> **Required work**:
Starting with the line that contains "Theorem wrappers_stop_at_failed_preparation (f" and stopping after the line that contains "(forall c overlayDir", return each line below exactly as written, with no others.

Collected data
# # # # #

(** * Profiler core of the ingestion framework: metric compilation,
      sampling and the threaded SQLAlchemy profiler interface.

    Shallow embedding of

    - [metadata/ingestion/api/status.py], [metadata/ingestion/api/processor.py]
    - [metadata/profiler/metrics/static/{mean,sum,stddev,min}.py]
    - [metadata/profiler/orm/functions/median.py]
    - [metadata/profiler/processor/sampler/sampler_interface.py]
    - [metadata/profiler/processor/sampler/sqlalchemy/sampler.py]
    - [metadata/profiler/interface/sqlalchemy/profiler_interface.py]

    Python dictionaries are finite maps ([gmap]), exceptions are an explicit
    outcome type, mutable objects (processor status, session, logger) are
    threaded through a small state-and-exception monad, and everything the
    database answers is an oracle carried by the runner. *)

From Stdlib Require Import ZArith QArith Qround String List Bool Lia Lqa.
From stdpp Require Import gmap strings list fin_maps sorting pretty.

Set Warnings "-register-all".

Open Scope string_scope.

(** ** Python values appearing in result rows and profiles *)

Inductive Value : Type :=
| VNone
| VInt (z : Z)
| VReal (q : Q)
| VStr (s : string)
| VList (l : list Value)
| VDict (d : gmap string Value).

(** A SQLAlchemy result row: column keys with their values, in select order. *)
Definition Row : Type := list (string * Value).

(** [dict(row)]: later bindings of a key replace earlier ones. *)
Definition dict (row : Row) : gmap string Value :=
  fold_left (fun m kv => <[kv.1 := kv.2]> m) row ∅.
(** * devsantara/head: the head builder and its adapters

A shallow embedding of the TypeScript sources
([src/index.ts], [src/builder.ts], [src/types.ts], [src/utils.ts] and
the two adapters under [src/adapters/]) together with the properties
the specification states about them.

JavaScript objects used as attribute bags are finite maps from
property names to values ([gmap string value]); arrays are lists; a
class instance is a record of its fields and a method is a state
transformer over that record. *)

From stdpp Require Import base option list strings pretty gmap fin_maps.

Local Open Scope string_scope.
Local Open Scope list_scope.

(** ** JavaScript values held by attribute objects *)

(** The values an attribute can carry: [undefined], [null], booleans,
    integral numbers, strings, arrays and plain objects. *)
#[warnings="-register-all"]
Inductive value : Type :=
  | VUndefined
  | VNull
  | VBool (b : bool)
  | VNum (n : Z)
  | VStr (s : string)
  | VArr (items : list value)
  | VObj (fields : gmap string value).

(** The string that the string conversion of the language yields for [v]
    when the conversion completes: an array is the comma-joined
    conversion of its items, where [undefined] and [null] items print as
    nothing; a plain object prints through [Object.prototype.toString].
    A number prints in decimal, which is what the language does for the
    safe integers (see [safe_integers]). *)
Fixpoint ToString (v : value) : string :=
  match v with
  | VUndefined => "undefined"
  | VNull => "null"
  | VBool true => "true"
  | VBool false => "false"
  | VNum n => pretty n
  | VStr s => s
  | VArr items =>
      String.concat ","
        (List.map (fun item =>
                     match item with
                     | VUndefined | VNull => ""
                     | _ => ToString item
                     end) items)
  | VObj _ => "[object Object]"
  end.

(** What a conversion can throw. *)
Inductive exception : Type := TypeError.

(** The outcome of a call: a returned value, or an exception thrown. *)
Inductive completion (A : Type) : Type :=
  | Normal (a : A)
  | Throw (e : exception).
Arguments Normal {A} _.
Arguments Throw {A} _.

(** The items of an array converted from left to right, as [join] does:
    [undefined] and [null] items give the empty string, and the first
    item whose conversion throws ends the whole. *)
Definition convert_items (convert : value → completion string)
  : list value → completion (list string) :=
  fix go (l : list value) : completion (list string) :=
    match l with
    | [] => Normal []
    | item :: l' =>
        match
          match item with
          | VUndefined | VNull => Normal ""
          | _ => convert item
          end
        with
        | Throw e => Throw e
        | Normal s =>
            match go l' with
            | Throw e => Throw e
            | Normal ss => Normal (s :: ss)
            end
        end
    end.

(** The call [String(v)].  For an object the conversion asks for its
    [toString]: without an own property of that name the inherited
    [Object.prototype.toString] answers; an own property hides it, and
    since no value of this model is callable, neither the own property
    nor the inherited [valueOf] (which returns the object itself) gives
    a primitive, and the conversion throws a [TypeError].  An array is
    converted by [Array.prototype.toString], that is [join]. *)
Fixpoint js_String (v : value) : completion string :=
  match v with
  | VUndefined => Normal "undefined"
  | VNull => Normal "null"
  | VBool true => Normal "true"
  | VBool false => Normal "false"
  | VNum n => Normal (pretty n)
  | VStr s => Normal s
  | VArr items =>
      match convert_items js_String items with
      | Throw e => Throw e
      | Normal ss => Normal (String.concat "," ss)
      end
  | VObj fields =>
      match fields !! "toString" with
      | Some _ => Throw TypeError
      | None => Normal "[object Object]"
      end
  end.




(** ** types.ts *)

(** [keyof HeadAttributeTypeMap]: the closed set of element kinds. *)
Inductive ElementType : Type := Meta | Link | Script | Style.

Global Instance ElementType_eq_dec : EqDecision ElementType.
Proof. solve_decision. Defined.

(** The string each kind is at run time. *)
Definition type_name (t : ElementType) : string :=
  match t with
  | Meta => "meta"
  | Link => "link"
  | Script => "script"
  | Style => "style"
  end.

(** [HeadAttributeTypeMap[T]]: at run time every attribute object is a
    property bag, whatever its kind. *)
Abbreviation Attributes := (gmap string value).

(** [HeadElement]: [{ type, attributes }]. *)
Record HeadElement : Type := mkHeadElement {
  type : ElementType;
  attributes : Attributes;
}.
(** X9.  [startup] keeps the discipline of the shared configuration on
    every path: it reads the configuration, and hands it to [StageOne], only
    before releasing it; it invokes [StageTwo], [Master], [RPCServer] and
    [CleanupHost] only after the release; it releases at most once, and not
    at all at stage one or for a selector that names no stage. *)
Theorem startup_release_discipline (env : Env) (w : World) :
  exists new code,
    startup env w = (Exited code, add_events new w)
    /\ release_discipline false new = true
    /\ match goexecute env with
       | STAGE1 | OTHER _ => filter is_release new = []
       | _ => List.length (filter is_release new) <= 1
       end.
Proof.
  run_startup.
  destruct (engine_Get_result env _ _) as [e|err] eqn:He.
  - destruct (goexecute env) eqn:Hsel; cbn [trace];
      try (destruct (Release_result env _) as [rerr|] eqn:Hr; cbn [trace]);
      try (destruct (stage_exit env _ _) as [code|] eqn:Hs; cbn [trace]);
      eexists; eexists; (split; [settle_world|]);
      (split; [reflexivity | cbn; first [reflexivity | lia]]).
  - eexists; eexists; (split; [settle_world|]).
    split; [reflexivity|]. destruct (goexecute env); cbn; first [reflexivity | lia].
Qed.

(** X10.  [startup] goes through [mainthread.Execute] exactly when the stage
    function it invokes is [StageTwo]: the four other stage functions run on
    the goroutine of [startup], and a stage two that ends before the dispatch
    asks nothing of the main thread. *)
Theorem startup_main_thread_for_stage_two (env : Env) (w : World) :
  exists new code,
    startup env w = (Exited code, add_events new w)
    /\ existsb is_mainthread new
       = match invoked new with
         | [StageTwo _ _] => true
         | _ => false
         end.
Proof.
  run_startup.
  destruct (engine_Get_result env _ _) as [e|err] eqn:He.
  - destruct (goexecute env) eqn:Hsel; cbn [trace];
      try (destruct (Release_result env _) as [rerr|] eqn:Hr; cbn [trace]);
      try (destruct (stage_exit env _ _) as [code|] eqn:Hs; cbn [trace]);
      eexists; eexists; (split; [settle_world | reflexivity]).
  - eexists; eexists; (split; [settle_world | reflexivity]).
Qed.

End StarterMoreFacts.


(** * Further properties of the wrappers of [oci_overlay.go] *)

Module OciOverlayMoreFacts.
Import OciOverlay OciOverlayFacts StringFacts.

(** The loop of [WrapWithOverlays] on a list that it accepts. *)
Lemma scan_overlays_accepts (l : list string) :
  forall st,
    (if writableOverlayFound st
     then List.length (filter writable_desc l) = 0
     else List.length (filter writable_desc l) <= 1) ->
    scan_overlays l st
    = Next {| WritableLoc := match filter writable_desc l with
                             | p :: _ => bare_path p
                             | [] => WritableLoc (ovs_of st)
                             end;
              ReadonlyLocs := ReadonlyLocs (ovs_of st)
                              ++ map bare_path
                                   (filter (fun p => negb (writable_desc p)) l) |}.
Proof.
  induction l as [|p l IH]; intros st Hcount.
  - cbn. rewrite app_nil_r. now destruct st as [found [wl rl]].
  - cbn [scan_overlays filter] in *. cbv zeta.
    destruct (writable_desc p) eqn:Hw; cbn [negb andb List.length] in *.
    + destruct (writableOverlayFound st); [discriminate Hcount|].
      rewrite IH by (cbn; lia). cbn [ovs_of WritableLoc ReadonlyLocs].
      assert (Hnone : filter writable_desc l = []).
      { destruct (filter writable_desc l); [reflexivity | cbn in Hcount; lia]. }
      now rewrite Hnone.
    + rewrite IH by exact Hcount. cbn [ovs_of WritableLoc ReadonlyLocs map].
      now rewrite <- app_assoc.
Qed.

Section Wrappers.
Variable env : Env.

(** X11.  The loop of [WrapWithOverlays] refuses a list of descriptions
    exactly when more than one of them is writable (not of the form
    [path:ro]); a list that it accepts becomes the overlay set whose writable
    location is the bare path of the writable description (empty when there
    is none) and whose read-only locations are the bare paths of the others,
    in the order given. *)
Theorem WrapWithOverlays_builds_overlay_set (overlayPaths : list string) :
  ((exists e, scan_overlays overlayPaths scan_start = Return e)
   <-> 1 < List.length (filter writable_desc overlayPaths))
  /\ (List.length (filter writable_desc overlayPaths) <= 1 ->
      scan_overlays overlayPaths scan_start = Next (overlay_set_of overlayPaths)).
Proof.
  assert (Hacc : List.length (filter writable_desc overlayPaths) <= 1 ->
                 scan_overlays overlayPaths scan_start = Next (overlay_set_of overlayPaths)).
  { intros H. now rewrite (scan_overlays_accepts overlayPaths scan_start H). }
  split; [|exact Hacc]. split.
  - intros [e He].
    destruct (Nat.le_gt_cases (List.length (filter writable_desc overlayPaths)) 1) as [H|H];
      [|exact H].
    rewrite (Hacc H) in He. discriminate He.
  - intros H. now apply scan_overlays_two_writable.
Qed.

(** X12.  When the preparation fails, the wrappers return its error without
    running the payload and without any cleanup: [WrapWithWritableTmpFs]
    when the configuration is not initialised (no tmpfs is then created
    either) or when the creation of the tmpfs overlay fails,
    [WrapWithOverlays] when the overlay cannot be applied. *)
Theorem wrappers_stop_at_failed_preparation (f : M World (option error))
    (bundleDir : string) (w : World) :
  let lg := EvLog Debug "Configuring writable tmpfs overlay for %s" [ArgString bundleDir] in
  (GetCurrentConfig_result env (trace w ++ [lg]) = None ->
   WrapWithWritableTmpFs env f bundleDir w
   = (Some (Errorf "singularity configuration is not initialized" []),
      add_events [lg; EvGetCurrentConfig] w))
  /\ (forall c overlayDir e,
        GetCurrentConfig_result env (trace w ++ [lg]) = Some c ->
        let size := int_of_uint (SessiondirMaxSize c) in
        CreateOverlayTmpfs_result env (trace w ++ [lg; EvGetCurrentConfig]) bundleDir size
        = (overlayDir, Some e) ->
        WrapWithWritableTmpFs env f bundleDir w
        = (Some e, add_events [lg; EvGetCurrentConfig; EvCreateOverlayTmpfs bundleDir size] w))
  /\ (forall overlayPaths e,
        List.length (filter writable_desc overlayPaths) <= 1 ->
        let rootFsDir := RootFs_Path env bundleDir in
        ApplyOverlay_result env (trace w) rootFsDir (overlay_set_of overlayPaths) = Some e ->
        WrapWithOverlays env f bundleDir overlayPaths w
        = (Some e, add_events [EvApplyOverlay rootFsDir (overlay_set_of overlayPaths)] w)).
Proof.
  intros lg. split; [|split].
  - intros Hconf.
    unfold WrapWithWritableTmpFs, prepareWritableTmpfs, bind, sylog, extern, ret, record,
      add_events. cbn [trace]. fold lg. rewrite Hconf. cbn [trace].
    now rewrite <- app_assoc.
  - intros c overlayDir e Hconf size Hcreate.
    unfold WrapWithWritableTmpFs, prepareWritableTmpfs, bind, sylog, extern, ret, record,
      add_events. cbn [trace]. fold lg. rewrite Hconf. cbn [trace]. fold size.
    rewrite <- app_assoc. cbn [app]. rewrite Hcreate. cbn [trace].
    now rewrite <- app_assoc.
  - intros overlayPaths e Hcount rootFsDir Happly.
    unfold WrapWithOverlays. fold scan_start.
    rewrite (scan_overlays_accepts overlayPaths scan_start Hcount).
    change {| WritableLoc := _; ReadonlyLocs := _ |} with (overlay_set_of overlayPaths).
    fold rootFsDir. unfold bind, extern, ret. rewrite Happly. reflexivity.
Qed.

(** X13.  [absOverlay] hands the bare path alone to [filepath.Abs] and puts
    the option back behind the result; when the absolute path holds no
    colon, the new description splits into that path and the option of the
    old one, and is writable exactly when the old one is. *)
Theorem absOverlay_keeps_the_option (desc : string) (w : World) (abs : string) :
  filepath_Abs_result env (trace w) (bare_path desc) = (abs, None) ->
  no_colon abs = true ->
  let out := fst (fst (absOverlay env desc w)) in
  snd (fst (absOverlay env desc w)) = None
  /\ snd (absOverlay env desc w) = record (EvAbs (bare_path desc)) w
  /\ SplitN_colon_2 out = abs :: tl (SplitN_colon_2 desc)
  /\ writable_desc out = writable_desc desc.
Proof.
  intros Habs Hcolon.
  unfold absOverlay, bind, extern, ret. cbv zeta. fold (bare_path desc).
  rewrite Habs. cbn [fst snd].
  unfold writable_desc, SplitN_colon_2.
  destruct (cut_colon desc) as [a [b|]]; cbn [List.length Nat.ltb Nat.leb nth tl].
  - rewrite (cut_colon_append abs b Hcolon). repeat split.
  - rewrite (cut_colon_plain abs Hcolon). repeat split.
Qed.

End Wrappers.

(** A run of X12: the three failures of the preparation. *)
Lemma wrappers_stop_at_failed_preparation_witness :
  fst (WrapWithWritableTmpFs OciOverlayFixtures.no_configuration
         OciOverlayFixtures.failing_payload "/bundle" OciOverlayFixtures.start)
  = Some (Errorf "singularity configuration is not initialized" [])
  /\ fst (WrapWithWritableTmpFs OciOverlayFixtures.preparation_fails
            OciOverlayFixtures.failing_payload "/bundle" OciOverlayFixtures.start)
     = Some (ErrorString "no space left on device")
  /\ WrapWithOverlays OciOverlayFixtures.preparation_fails
       OciOverlayFixtures.failing_payload "/bundle" ["/data/a:ro"; "/data/c"]
       OciOverlayFixtures.start
     = (Some (ErrorString "overlay: permission denied"),
        add_events [EvApplyOverlay "/bundle/rootfs"
                      {| WritableLoc := "/data/c"; ReadonlyLocs := ["/data/a"] |}]
          OciOverlayFixtures.start).
Proof.
  split; [|split].
  - rewrite (proj1 (wrappers_stop_at_failed_preparation OciOverlayFixtures.no_configuration
                      OciOverlayFixtures.failing_payload "/bundle" OciOverlayFixtures.start)
               eq_refl).
    reflexivity.
  - rewrite (proj1 (proj2 (wrappers_stop_at_failed_preparation
                             OciOverlayFixtures.preparation_fails
                             OciOverlayFixtures.failing_payload "/bundle"
                             OciOverlayFixtures.start))
               _ _ _ eq_refl eq_refl).
    reflexivity.
  - exact (proj2 (proj2 (wrappers_stop_at_failed_preparation
                           OciOverlayFixtures.preparation_fails
                           OciOverlayFixtures.failing_payload "/bundle"
                           OciOverlayFixtures.start))
             ["/data/a:ro"; "/data/c"] _ (le_n 1) eq_refl).
Defined.

(** A run of X11: one writable description among read-only ones. *)
Lemma WrapWithOverlays_builds_overlay_set_witness :
  scan_overlays ["/data/a:ro"; "rel/c:rw"; "/data/b:ro"] scan_start
  = Next {| WritableLoc := "rel/c"; ReadonlyLocs := ["/data/a"; "/data/b"] |}.
Proof.
  apply (proj2 (WrapWithOverlays_builds_overlay_set ["/data/a:ro"; "rel/c:rw"; "/data/b:ro"])).
  cbn. lia.
Defined.

(** A run of X13: a relative read-only description. *)
Lemma absOverlay_keeps_the_option_witness :
  fst (absOverlay OciOverlayFixtures.cleanup_fails "layers/base:ro" OciOverlayFixtures.start)
  = ("/cwd/layers/base:ro", None)
  /\ writable_desc "/cwd/layers/base:ro" = writable_desc "layers/base:ro".
Proof.
  destruct (absOverlay_keeps_the_option OciOverlayFixtures.cleanup_fails "layers/base:ro"
              OciOverlayFixtures.start "/cwd/layers/base" eq_refl eq_refl)
    as (_ & _ & _ & Hw).
  split; [reflexivity | exact Hw].
Defined.

(** Without the condition on colons the option can change its meaning: under
    a working directory with a colon in its name, a read-only description
    comes back writable. *)
Example absOverlay_colon_in_directory :
  let env := {| RootFs_Path := fun b => b;
                GetCurrentConfig_result := fun _ => None;
                CreateOverlayTmpfs_result := fun _ _ _ => ("", None);
                DeleteOverlayTmpfs_result := fun _ _ _ => None;
                ApplyOverlay_result := fun _ _ _ => None;
                UnmountOverlay_result := fun _ _ => None;
                filepath_Abs_result := fun _ path => (("/mnt/c:/work/" ++ path)%string, None) |} in
  fst (absOverlay env "base:ro" OciOverlayFixtures.start) = ("/mnt/c:/work/base:ro", None)
  /\ writable_desc "base:ro" = false
  /\ writable_desc "/mnt/c:/work/base:ro" = true.
Proof. repeat split. Qed.

End OciOverlayMoreFacts.


(** * Properties of the transport options and of the image references *)

Module OciImageFacts.
Import OciImage StringFacts.

Section Conversions.
Context {A P D C : Type}.
Variables (zeroA : A) (zeroP : P) (zeroD : D) (zeroC : C).

(** X14.  Turning transport options into a system context and back keeps
    what the two conversions carry: the credentials file, the insecure flag,
    the user agent, the temporary directory, user name, password and identity
    token of the credentials, and OS, architecture and variant of the
    platform.  The Docker daemon host is lost, as are the other fields of the
    credentials and of the platform; the round trip gives the options back
    exactly when those were at their zero value. *)
Theorem TransportOptions_round_trip (t : TransportOptions A P) :
  TransportOptionsFromSystemContext zeroA zeroP (SystemContext zeroD zeroC t)
  = carried zeroA zeroP t
  /\ (carried zeroA zeroP t = t
      <-> DockerDaemonHost t = ""
          /\ v1.other (Platform t) = zeroP
          /\ match AuthConfig t with
             | Some a => authn.other a = zeroA
             | None => True
             end).
Proof.
  destruct t as [auth file insecure host [os arch variant pother] agent tmp].
  split.
  - destruct auth as [[user pass token aother]|], insecure; reflexivity.
  - unfold carried. cbn. split.
    + intros H. injection H as Hauth Hhost Hother.
      repeat split; [now symmetry | now symmetry |].
      destruct auth as [[user pass token aother]|]; [|exact I].
      cbn in Hauth |- *. now injection Hauth as <-.
    + intros (-> & -> & Hauth).
      destruct auth as [[user pass token aother]|]; [|reflexivity].
      cbn in Hauth |- *. now rewrite Hauth.
Qed.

# # # # #

> **Output**:
Theorem wrappers_stop_at_failed_preparation (f : M World (option error))
    (bundleDir : string) (w : World) :
  let lg := EvLog Debug "Configuring writable tmpfs overlay for %s" [ArgString bundleDir] in
  (GetCurrentConfig_result env (trace w ++ [lg]) = None ->
   WrapWithWritableTmpFs env f bundleDir w
   = (Some (Errorf "singularity configuration is not initialized" []),
      add_events [lg; EvGetCurrentConfig] w))
  /\ (forall c overlayDir e,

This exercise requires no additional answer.